Scheduling a work load that relies on sequential values

I have a kernel here whose next value depends on preceding values. I intend to run this kernel hundreds of thousands of times, with some different input parameters. The way I have this written right now is that the kernel goes through a for-loop across the input set. This then is scheduled to run on a single work item. So already I know I’m not utilizing things very well, but it was the first way that came to mind to make sure separate work items didn’t try to fill in the array out-of-order.

I have an Intel CPU and an NVidia GPU, but right now I’m just scheduling things on the CPU. Without OpenCL, I could have multiple threads, each trying to run this load, scheduled across the cores. Instead I was hoping to get something like this with OpenCL. I see device fission available for the CPU, but not the GPU. So without using that, I’ve started trying to line up some kernels on the CPU’s command queue. I only saw a few percentage points worth of change–definitely not something over at least 100%.

There are probably a few things going on here. Is there a way that I can have this kind of function work across work items and actually have it speed up? Should I instead look into device fission? If so, what about the GPU? I have 7 compute units on there, but since it doesn’t support device fission, it would only be as good as one to me.

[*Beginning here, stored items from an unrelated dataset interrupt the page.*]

(** X2.  Close to the exam [select_difficulty_adaptive] ignores the
    trend and the difficulty curve.  Within 7 days a mastery of 60 or
    more gets the exam level; within 3 days a mastery below 60 gets the
    medium level, also where the mastery alone gives the easy one.  In
    double precision, for a mastery that is a number, and in exact
    arithmetic these are the only two results within 3 days of the
    exam. *)
Theorem exam_proximity_overrides :
  (forall T (H : PyFloat T) (mastery : T) tr days curve,
     (days <= 7 -> fleb (of_int 60) mastery = true ->
      select_difficulty_adaptive mastery tr days curve = EXAM_LEVEL)
     /\ (days <= 3 -> fleb (of_int 60) mastery = false -> fltb mastery (of_int 60) = true ->
         select_difficulty_adaptive mastery tr days curve = MEDIUM))
  /\ (forall (mastery : spec_float) tr days curve,
        mastery <> S754_nan -> days <= 3 ->
        select_difficulty_adaptive mastery tr days curve
        = if SFleb (of_int 60) mastery then EXAM_LEVEL else MEDIUM)
  /\ (forall qsqrt (mastery : Q) tr days curve,
        days <= 3 ->
        @select_difficulty_adaptive Q (Exact.QFloat qsqrt) mastery tr days curve
        = if Qle_bool 60 mastery then EXAM_LEVEL else MEDIUM).
Proof.
  assert (Hgen : forall T (H : PyFloat T) (mastery : T) tr days curve,
     (days <= 7 -> fleb (of_int 60) mastery = true ->
      select_difficulty_adaptive mastery tr days curve = EXAM_LEVEL)
     /\ (days <= 3 -> fleb (of_int 60) mastery = false -> fltb mastery (of_int 60) = true ->
         select_difficulty_adaptive mastery tr days curve = MEDIUM)).
  { intros T H mastery tr days curve. unfold select_difficulty_adaptive. split.
    - intros Hd Hm. rewrite Hm. apply Z.leb_le in Hd. rewrite Hd. reflexivity.
    - intros Hd Hm Hlt. rewrite Hm, Hlt, andb_false_r.
      assert (Hd3 : (days <=? 3) = true) by (apply Z.leb_le; lia). rewrite Hd3. reflexivity. }
  split; [exact Hgen|]. split.
  - intros mastery tr days curve Hnan Hd.
    destruct (Hgen spec_float B64.binary64 mastery tr days curve) as [H7 H3].
    cbn [fleb fltb B64.binary64] in H7, H3.
    destruct (SFleb (of_int 60) mastery) eqn:E.
    + apply H7; [lia|reflexivity].
    + apply H3; [exact Hd|reflexivity|].
      apply SFleb_false; [|exact Hnan|exact E]. vm_compute. discriminate.
  - intros qsqrt mastery tr days curve Hd.
    destruct (Hgen Q (Exact.QFloat qsqrt) mastery tr days curve) as [H7 H3].
    cbn [fleb fltb of_int Exact.QFloat] in H7, H3.
    change (inject_Z 60) with 60%Q in *.
    destruct (Qle_bool 60 mastery) eqn:E.
    + apply H7; [lia|reflexivity].
    + apply H3; [exact Hd|reflexivity|].
      unfold Exact.Qltb. rewrite E. reflexivity.
Qed.

Lemma exam_proximity_overrides_witness :
  select_difficulty_adaptive (Sample.f64 10) DECLINING 2 "balanced" = MEDIUM.
Proof.
  apply (proj1 (proj2 exam_proximity_overrides) (Sample.f64 10) DECLINING 2 "balanced").
  - vm_compute. discriminate.
  - lia.
Defined.

(** X3.  Away from the exam (more than 7 days, or more than 3 days
    with a mastery not known to reach 60) the adaptive level is the
    level of the mastery moved by at most one step: one down, not below
    the easy level, for a declining trend; one up, not above the exam
    level, for an improving trend with the aggressive curve; the level
    of the mastery itself otherwise.  With the balanced curve an
    improving trend never raises the level. *)
Theorem adaptive_within_one_level :
  forall T (H : PyFloat T) (mastery : T) tr days curve,
    7 < days \/ (3 < days /\ fleb (of_int 60) mastery = false) ->
    let base := diff_index (select_difficulty_by_mastery mastery) in
    let got := diff_index (select_difficulty_adaptive mastery tr days curve) in
    (tr = DECLINING -> got = Z.max 0 (base - 1))
    /\ (tr = IMPROVING -> curve = "aggressive" -> got = Z.min 3 (base + 1))
    /\ (tr <> DECLINING -> (tr = IMPROVING -> curve <> "aggressive") -> got = base)
    /\ base - 1 <= got <= base + 1.
Proof.
  intros T H mastery tr days curve Hd. cbn zeta.
  assert (Hcases :
    (tr = DECLINING ->
     diff_index (select_difficulty_adaptive mastery tr days curve)
     = Z.max 0 (diff_index (select_difficulty_by_mastery mastery) - 1))
    /\ (tr = IMPROVING -> curve = "aggressive" ->
        diff_index (select_difficulty_adaptive mastery tr days curve)
        = Z.min 3 (diff_index (select_difficulty_by_mastery mastery) + 1))
    /\ (tr <> DECLINING -> (tr = IMPROVING -> curve <> "aggressive") ->
        diff_index (select_difficulty_adaptive mastery tr days curve)
        = diff_index (select_difficulty_by_mastery mastery))).
  { unfold select_difficulty_adaptive.
    assert (E : ((days <=? 7) && fleb (of_int 60) mastery) = false).
    { destruct Hd as [Hd|[_ Hm]]; [|rewrite Hm; apply andb_false_r].
      apply andb_false_iff. left. apply Z.leb_gt. exact Hd. }
    assert (E3 : ((days <=? 3) && fltb mastery (of_int 60)) = false).
    { apply andb_false_iff. left. apply Z.leb_gt. lia. }
    rewrite E, E3. clear E E3.
    destruct (select_difficulty_by_mastery mastery); (split; [|split]).
    all: first
      [ intros ->; vm_compute; reflexivity
      | intros -> ->; vm_compute; reflexivity
      | intros H1 H2; destruct (decide (tr = DECLINING)); [contradiction|];
        destruct (decide (tr = IMPROVING /\ curve = "aggressive")) as [[Hi Hc]|];
        [exfalso; exact (H2 Hi Hc)|reflexivity] ]. }
  destruct Hcases as (Hdec & Himp & Hsame).
  split; [exact Hdec|]. split; [exact Himp|]. split; [exact Hsame|].
  assert (Hb : 0 <= diff_index (select_difficulty_by_mastery mastery) <= 3)
    by (destruct (select_difficulty_by_mastery mastery); cbn; lia).
  destruct (decide (tr = DECLINING)) as [Ed|Ed]; [rewrite (Hdec Ed); lia|].
  destruct (decide (tr = IMPROVING /\ curve = "aggressive")) as [[Ei Ec]|En];
    [rewrite (Himp Ei Ec); lia|].
  rewrite (Hsame Ed); [lia|]. intros Ei Ec. apply En. split; assumption.
Qed.

Lemma adaptive_within_one_level_witness :
  diff_index (select_difficulty_adaptive (Sample.f64 75) IMPROVING 10 "balanced")
  = diff_index (select_difficulty_by_mastery (Sample.f64 75)).
Proof.
  apply (adaptive_within_one_level spec_float B64.binary64 (Sample.f64 75) IMPROVING 10
           "balanced").
  - left. lia.
  - discriminate.
  - intros _. discriminate.
Defined.

(** ** Ranges and trend of an update *)

Section RangesExact.
Variable qsqrt : Q -> Result Q.
Abbreviation QR := (Exact.QFloat qsqrt).

Lemma py_max_lower_exact (a x : Q) : (a <= @py_max Q QR a x)%Q.
Proof. rewrite q_py_max. apply Q.le_max_l. Qed.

If you can schedule your work over multiple threads when not using OpenCL then I don’t see why you can’t use multiple work items. That is the way to use all of the cores on your CPU.

I was pondering this a little bit. Do you think I could do this by basically adding a dimension onto it?

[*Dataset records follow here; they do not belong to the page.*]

Lemma one_row_per_id (o : option jsstring) (l : list Task) :
  List.NoDup (List.map id l) -> (length (List.filter (id_is o) l) <= 1)%nat.
Proof.
  destruct o as [j|]; [|intros _; now rewrite filter_none; [simpl; lia|]].
  induction l as [|t l IH]; simpl; [lia|]. intros N.
  inversion N as [|? ? Hnotin N']; subst.
  destruct (str_eqb (id t) j) eqn:E; [|now apply IH].
  apply str_eqb_eq in E. simpl.
  rewrite filter_none; [simpl; lia|].
  intros u Hu. apply str_eqb_neq. intros E'. apply Hnotin.
  rewrite E, <- E'. now apply in_map.
Qed.

(** X5: with no id shared, at most one row of the view is rendered as an
    edit box. *)
Theorem editBoxes_at_most_one (toLowerCase : jsstring -> jsstring)
    (st : TodoApp) :
  List.NoDup (List.map id (tasks st)) ->
  (length (editBoxes toLowerCase st) <= 1)%nat.
Proof.
  intros N. unfold editBoxes, filtered. apply one_row_per_id.
  now apply NoDup_ids_filter, NoDup_ids_filter.
Qed.

Lemma editBoxes_at_most_one_witness :
  (length (editBoxes toLowerCase_ascii (startEdit (lit "1") ex_state)) <= 1)%nat.
Proof.
  apply (editBoxes_at_most_one toLowerCase_ascii (startEdit (lit "1") ex_state)).
  apply List.NoDup_cons; [intros [E|[]]; discriminate E|].
  apply List.NoDup_cons; [intros []|]. apply List.NoDup_nil.
Defined.

(* ================================================================== *)
(** * What every run of the component keeps *)
(* ================================================================== *)

(** An invariant of the list that [filter] keeps, that a [map] keeps when
    it keeps it task by task, and that the new task of [addTask] has, is
    kept by every event. *)
Lemma Forall_handle (P : Task -> Prop) (e : Event) (st : TodoApp) :
  (forall t, P t ->
     P (mkTask (id t) (text t) (negb (completed t)) (createdAt t))) ->
  (forall t, P t -> trim (editingText st) <> [] ->
     P (mkTask (id t) (trim (editingText st)) (completed t) (createdAt t))) ->
  (forall d, e = AddTask d -> trim (input st) <> [] ->
     P (mkTask (newId (now_id d) (rand d)) (trim (input st)) false
          (now_created d))) ->
  Forall P (tasks st) -> Forall P (tasks (handle e st)).
Proof.
  intros Htoggle Hedit Hadd F.
  destruct e as [s|d|i|i| |i|s| | |f|q]; simpl; try exact F.
  - unfold addTask. destruct (falsy (trim (input st))) eqn:E; [exact F|].
    simpl. constructor; [|exact F]. apply (Hadd d eq_refl). now apply falsy_cons.
  - apply Forall_map_keeps; [|exact F]. intros t Ht.
    destruct (str_eqb (id t) i); auto.
  - now apply Forall_filter_keeps.
  - now apply Forall_filter_keeps.
  - unfold startEdit. now destruct (List.find _ _).
  - unfold saveEdit.
    destruct (falsy (trim (editingText st))) eqn:E; [exact F|]. simpl.
    apply Forall_map_keeps; [|exact F]. intros t Ht.
    destruct (id_is (editingId st) t); [|exact Ht].
    apply Hedit; [exact Ht | now apply falsy_cons].
Qed.

(** X6: no event leaves white space at the ends of a text: from a list of
    trimmed texts, every run gives a list of trimmed texts. *)
Theorem texts_trimmed (evs : list Event) (st : TodoApp) :
  Forall (fun t => trim (text t) = text t) (tasks st) ->
  Forall (fun t => trim (text t) = text t) (tasks (run evs st)).
Proof.
  revert st. induction evs as [|e evs IH]; intros st F; [exact F|].
  simpl. apply IH. apply Forall_handle; try exact F; simpl.
  - auto.
  - intros t _ _. apply trim_idem.
  - intros d _ _. apply trim_idem.
Qed.

Lemma texts_trimmed_witness :
  Forall (fun t => trim (text t) = text t)
    (tasks (run ex_events (initialState []))).
Proof. apply (texts_trimmed ex_events (initialState [])). constructor. Defined.

Lemma newId_not_empty (z : Z) (r : jsstring) : newId z r <> [].
Proof.
  unfold newId. destruct (Number_toString_head z (lit "_" ++ r))
    as (c & s & E & _).
  rewrite E. discriminate.
Qed.

(** X7: from the empty list, every id in the list is one the generator
    made, from a clock reading and a random suffix, and is not empty. *)
Theorem ids_generated (evs : list Event) (t : Task) :
  In t (tasks (run evs (initialState []))) ->
  (exists z r, id t = newId z r) /\ id t <> [].
Proof.
  assert (forall evs st,
            Forall (fun t => exists z r, id t = newId z r) (tasks st) ->
            Forall (fun t => exists z r, id t = newId z r) (tasks (run evs st)))
    as H.
  { clear. induction evs as [|e evs IH]; intros st F; [exact F|].
    simpl. apply IH. apply Forall_handle; try exact F; simpl; auto.
    intros d _ _. now exists (now_id d), (rand d). }
  intros Ht. specialize (H evs (initialState []) (List.Forall_nil _)).
  rewrite List.Forall_forall in H. destruct (H t Ht) as (z & r & E).
  split; [now exists z, r|]. rewrite E. apply newId_not_empty.
Qed.

Lemma ids_generated_witness :
  exists t, In t (tasks (run ex_events (initialState []))) /\ id t <> [].
Proof.
  exists (mkTask (lit "1700000000500_k3x9qa") (lit "Call mom") true
            1700000000500%Z).
  assert (In (mkTask (lit "1700000000500_k3x9qa") (lit "Call mom") true
                1700000000500%Z)
            (tasks (run ex_events (initialState [])))) as H
    by (left; reflexivity).
  split; [exact H|]. exact (proj2 (ids_generated ex_events _ H)).
Defined.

What I was thinking is right now my scheduling and kernel interaction is something like this:

  1. Prepare a single kernel for a single output set of the 100k+ outputs I need
  2. Run that single kernel, which can only safely run on one work item.
  3. Fetch it out and move on to the next element.

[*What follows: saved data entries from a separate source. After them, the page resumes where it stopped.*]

(** [on_event]: the callback of the event queue. *)
Definition on_event : M World () :=
  (q <- read event_queue_ ;;
   q <- deref q ;;
   on_event_loop (capacity q) (items q))%session.

Definition queue_full_error : Error := {|
  source := CASS_ERROR_SOURCE_LIBRARY;
  code := CASS_ERROR_LIB_NO_STREAMS;
  message := "request queue full"
|}.

(** [execute(RequestFuture* request_future)]. *)
Definition execute (request_future : ptr) : M World () :=
  (q <- read request_future_queue_ ;;
   q <- deref q ;;
   let attempt := enqueue request_future q in
   update (set_request_future_queue_ (Some (snd attempt))) ;;;
   if fst attempt then ret ()
   else
     emit (set_error request_future queue_full_error) ;;;
     emit (operator_delete request_future))%session.

Definition workers_busy_error : Error := {|
  source := CASS_ERROR_SOURCE_LIBRARY;
  code := CASS_ERROR_LIB_BAD_PARAMS;
  message := "All workers are busy"
|}.

(** The inner loop of [on_execute]: [while (remaining != 0)].  The
    result is the value of [remaining] when the loop is left: not zero
    after [break], zero when the loop ran out. *)
Fixpoint dispatch (remaining : nat) (start : Z) (request_future : ptr)
    : M World nat :=
  match remaining with
  | 0 => ret 0
  | S remaining' =>
      (ws <- read io_workers_ ;;
       io_worker <- index ws start ;;
       let accepted := negb (saturated io_worker) in
       emit (IOWorker_execute (Z.to_nat start) request_future accepted) ;;;
       if accepted then
         update (set_current_io_worker_
                   (wrap_int (wrap_size (start + 1) `mod` Z.of_nat (length ws)))) ;;;
         ret remaining
       else dispatch remaining' (wrap_size (start + 1)) request_future)%session
  end.

(** The body of the outer loop of [on_execute], for one dequeued
    request. *)
Definition on_execute_request (request_future : ptr) : M World () :=
  (emit (new_query_plan request_future) ;;;
   s <- read id ;;
   let start := wrap_size (current_io_worker_ s) in
   remaining <- dispatch (length (io_workers_ s)) start request_future ;;
   if decide (remaining = 0) then
     emit (set_error request_future workers_busy_error)
   else ret ())%session.

(** The loop [while (request_future_queue_->dequeue(request_future))]. *)
Fixpoint on_execute_loop (capacity_ : nat) (queued : list ptr) : M World () :=
  match queued with
  | [] => ret ()
  | request_future :: rest =>
      (update (set_request_future_queue_
                 (Some {| capacity := capacity_; items := rest |})) ;;;
       on_execute_request request_future ;;;
       on_execute_loop capacity_ rest)%session
  end.

(** [on_execute]: the callback of the request queue. *)
Definition on_execute : M World () :=
  (q <- read request_future_queue_ ;;
   q <- deref q ;;
   on_execute_loop (capacity q) (items q))%session.

End session.

(** ** The entry point that builds a request *)

Section requests.

Context {Address : Type} `{Countable Address}.

(** [execute(Statement* statement)]: a message and a request future are
    allocated, the request is handed to [execute], and the pointer to the
    request future is returned.  What the two objects hold (opcode, body)
    belongs to other headers; here they are their addresses. *)
Definition execute_statement (statement : ptr)
    : M (World (Address := Address)) ptr :=
  (message <- operator_new ;;
   request_future <- operator_new ;;
   execute request_future ;;;
   ret request_future)%session.

End requests.

(** ** A concrete environment, for the examples

    Addresses are kept as text.  A contact point counts as a literal
    address when it is made of digits, dots and colons only. *)
Definition address_char (c : ascii) : bool :=
  let n := nat_of_ascii c in
  ((48 <=? n)%nat && (n <=? 58)%nat) || (n =? 46)%nat.

#[global] Instance string_order : AddressOrder string := String.ltb.

Definition example_from_string (seed : string) (port_number : Z)
    : option string :=
  if forallb address_char (list_ascii_of_string seed) then Some seed else None.

Definition free_worker : IOWorker :=
  {| init_rc := 0; saturated := false; is_shutdown_done_ := false |}.
Definition busy_worker : IOWorker :=
  {| init_rc := 0; saturated := true; is_shutdown_done_ := false |}.

Definition example_config (seeds : list string) : Config := {|
  port := 9042;
  contact_points := seeds;
  queue_size_io := 2;
  queue_size_event := 8;
  thread_count_io := 1;
  core_connections_per_host := 1
|}.

(** A session that has been initialised: in state [st], its connect
    future at address 0, with the given contact points, workers, queued
    requests and cursor. *)
Definition example_session (st : SessionState) (seeds : list string)
    (ws : list IOWorker) (requests : list ptr) (cursor : Z)
    : Session (Address := string) := {|
  state_ := st;
  io_workers_ := ws;
  keyspace_ := "ks";
  connect_future_ := Some 0;
  shutdown_future_ := None;
  hosts_ := ∅;
  config_ := example_config seeds;
  request_future_queue_ := Some {| capacity := 2; items := requests |};
  event_queue_ := Some {| capacity := 8; items := [] |};
  pending_resolve_count_ := 0;
  pending_connections_count_ := 0;
  current_io_worker_ := cursor
|}.

Definition world_of (s : Session (Address := string)) : World :=
  {| session := s; effects := []; heap_top := 1 |}.

Definition connected (name : string) : Payload (Address := string) :=
  {| type := ON_CONNECTED; host := Some (Build_Host name) |}.

(** The outcome of a resolution of [name]: its address when it
    succeeded. *)
Definition resolved (name : string) (outcome : option string)
    : Resolver (Address := string) := {|
  is_success := bool_decide (is_Some outcome);
  resolver_address := default "" outcome;
  resolver_host := name;
  resolver_port := 9042
|}.

(** ** Vocabulary of the statements *)

Section vocabulary.

Context {Address : Type} `{Countable Address} `{AddressOrder Address}.
Implicit Types (w : World (Address := Address)).
Implicit Types (s : Session (Address := Address)).
Implicit Types (es : list (Effect (Address := Address))).

(** The world after further effects. *)
Definition add_effects es w : World :=
  {| session := session w; effects := effects w ++ es; heap_top := heap_top w |}.

(** The world with the session changed. *)
Definition with_session (f : Session → Session) w : World :=
  {| session := f (session w); effects := effects w; heap_top := heap_top w |}.

(** The offers of request [r] that workers [i], [i+1], ... (there are
    [k] of them) turn down. *)
Definition refusals (r : ptr) (i k : nat) : list (Effect (Address := Address)) :=
  (λ j, IOWorker_execute j r false) <$> seq i k.

(** What a dispatcher leaves in the effects when it hands the requests
    [rs] one by one to workers that all accept, starting at worker [c]
    of [n] and moving on by one worker per request. *)
Fixpoint rotation (c n : nat) (rs : list ptr)
    : list (Effect (Address := Address)) :=
  match rs with
  | [] => []
  | r :: rest =>
      new_query_plan r :: IOWorker_execute c r true
        :: rotation (S c `mod` n) n rest
  end.

(** The requests for pools that [init_pools] sends for a session: host
    by host, and for each host worker by worker. *)
Definition pool_requests s : list (Effect (Address := Address)) :=
  h ← hosts_in_order (hosts_ s); (λ i, add_pool_q i h) <$> worker_indices s.

(** How often [init_pools] was called, read off the effects. *)
Definition init_pools_calls w : nat :=
  length (filter (λ e, e = call_init_pools) (effects w)).

(** The effects of failing each of the requests [rs] after all [n]
    workers refused it. *)
Definition all_refused (n : nat) (rs : list ptr)
    : list (Effect (Address := Address)) :=
  r ← rs; new_query_plan r :: refusals r 0 n ++ [set_error r workers_busy_error].

Variable from_string : string → Z → option Address.

(** The hosts of the contact points that are literal addresses, and the
    contact points that are names to resolve. *)
Definition literal_hosts (seeds : list string) (port_number : Z) : list Host :=
  omap (λ seed, Build_Host <$> from_string seed port_number) seeds.

Definition symbolic_names (seeds : list string) (port_number : Z) : list string :=
  filter (λ seed, from_string seed port_number = None) seeds.

(** The world after the loop of [on_connect] over the contact points
    [seeds]: the literal ones are among the hosts, the others are counted
    and handed to the resolver. *)
Definition seeded (seeds : list string) (port_number : Z) w : World :=
  with_session
    (λ s, set_pending_resolve_count_
            (wrap_int (pending_resolve_count_ s
                       + Z.of_nat (length (symbolic_names seeds port_number))))
            (set_hosts_
               (list_to_set (literal_hosts seeds port_number) ∪ hosts_ s) s))
    (add_effects
       ((λ seed, Resolver_resolve seed port_number)
          <$> symbolic_names seeds port_number) w).

(** A wake-up of the session loop by the event queue: the workers have
    called [notify_connect_q] for the hosts of [batch], one connection
    each, and [on_event] runs. *)
Definition wake_up (batch : list Host) : M (World (Address := Address)) () :=
  (for_each batch notify_connect_q ;;; on_event)%session.

(** The wake-ups for a sequence of batches of notifications. *)
Definition wake_ups (batches : list (list Host))
    : M (World (Address := Address)) () :=
  for_each batches wake_up.

(** A connect attempt as the session loop sees it: [on_connect], then
    the callbacks of the resolutions in the order in which they
    complete. *)
Definition attempt (completions : list Resolver)
    : M (World (Address := Address)) () :=
  (on_connect from_string ;;; for_each completions on_resolve)%session.

End vocabulary.

Section more_vocabulary.

Context {Address : Type} `{Countable Address}.
Implicit Types (s : Session (Address := Address)).

(** The indices of the workers whose shutdown-completion flag is set, in
    the order of the collection, counted from [i]. *)
Fixpoint done_workers (ws : list IOWorker) (i : nat) : list nat :=
  match ws with
  | [] => []
  | x :: rest =>
      if is_shutdown_done_ x then i :: done_workers rest (S i)
      else done_workers rest (S i)
  end.

(** What [init] leaves alone: every field but the two queues and the
    workers. *)
Definition init_keeps s s' : Prop :=
  state_ s' = state_ s ∧ keyspace_ s' = keyspace_ s
  ∧ connect_future_ s' = connect_future_ s
  ∧ shutdown_future_ s' = shutdown_future_ s
  ∧ hosts_ s' = hosts_ s ∧ config_ s' = config_ s
  ∧ pending_resolve_count_ s' = pending_resolve_count_ s
  ∧ pending_connections_count_ s' = pending_connections_count_ s
  ∧ current_io_worker_ s' = current_io_worker_ s.

End more_vocabulary.

(** More workers, events and sessions for the examples. *)
Definition done_worker : IOWorker :=
  {| init_rc := 0; saturated := false; is_shutdown_done_ := true |}.
Definition failing_worker : IOWorker :=
  {| init_rc := -1; saturated := false; is_shutdown_done_ := false |}.

Definition shutdown_event : Payload (Address := string) :=
  {| type := ON_SHUTDOWN; host := None |}.

(** A session as its constructor leaves it, configured for three
    workers. *)
Definition fresh_world : World (Address := string) :=
  {| session := new_Session
                  {| port := 9042; contact_points := [];
                     queue_size_io := 2; queue_size_event := 8;
                     thread_count_io := 3; core_connections_per_host := 1 |};
     effects := []; heap_top := 0 |}.

(** A CONNECTING session that waits for two connections, both reported
    in the event queue. *)
Definition awaiting_two : World (Address := string) :=
  with_session
    (λ s, set_event_queue_
            (Some {| capacity := 8;
                     items := [connected "127.0.0.1"; connected "127.0.0.2"] |})
            (set_pending_connections_count_ 2 s))
    (world_of (example_session SESSION_STATE_CONNECTING []
                 [free_worker; free_worker] [] 0)).

(** A CONNECTING session that waits for [n] connections, its event
    queue empty. *)
Definition awaiting (n : Z) : World (Address := string) :=
  with_session (set_pending_connections_count_ n)
    (world_of (example_session SESSION_STATE_CONNECTING []
                 [free_worker; free_worker] [] 0)).

(** A DISCONNECTING session with the given workers, its shutdown future
    at address 5 and the given events in the queue. *)
Definition disconnecting (ws : list IOWorker)
    (events : list (Payload (Address := string))) : World (Address := string) :=
  with_session
    (λ s, set_shutdown_future_ (Some 5)
            (set_event_queue_ (Some {| capacity := 8; items := events |}) s))
    (world_of (example_session SESSION_STATE_DISCONNECTING [] ws [] 0)).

Do you expect I would benefit then from this:

  1. Still prepare a single kernel, but for x amount of work items of output at once.
  2. Run the kernel, with it written to get the global_id and an index into the output set where it will fetch the particular parameters it needs to get and set.
  3. Fetch everything out and move on to the next x amount of work items.

Each work item then is basically working on four large output buffers of floats, and one large input buffer of floats. I can have 1024 maximum work items in the first dimension on both devices. Should I just go for 1024? Or will it tactfully schedule if I assume a work item per compute unit? Do I get any control over that?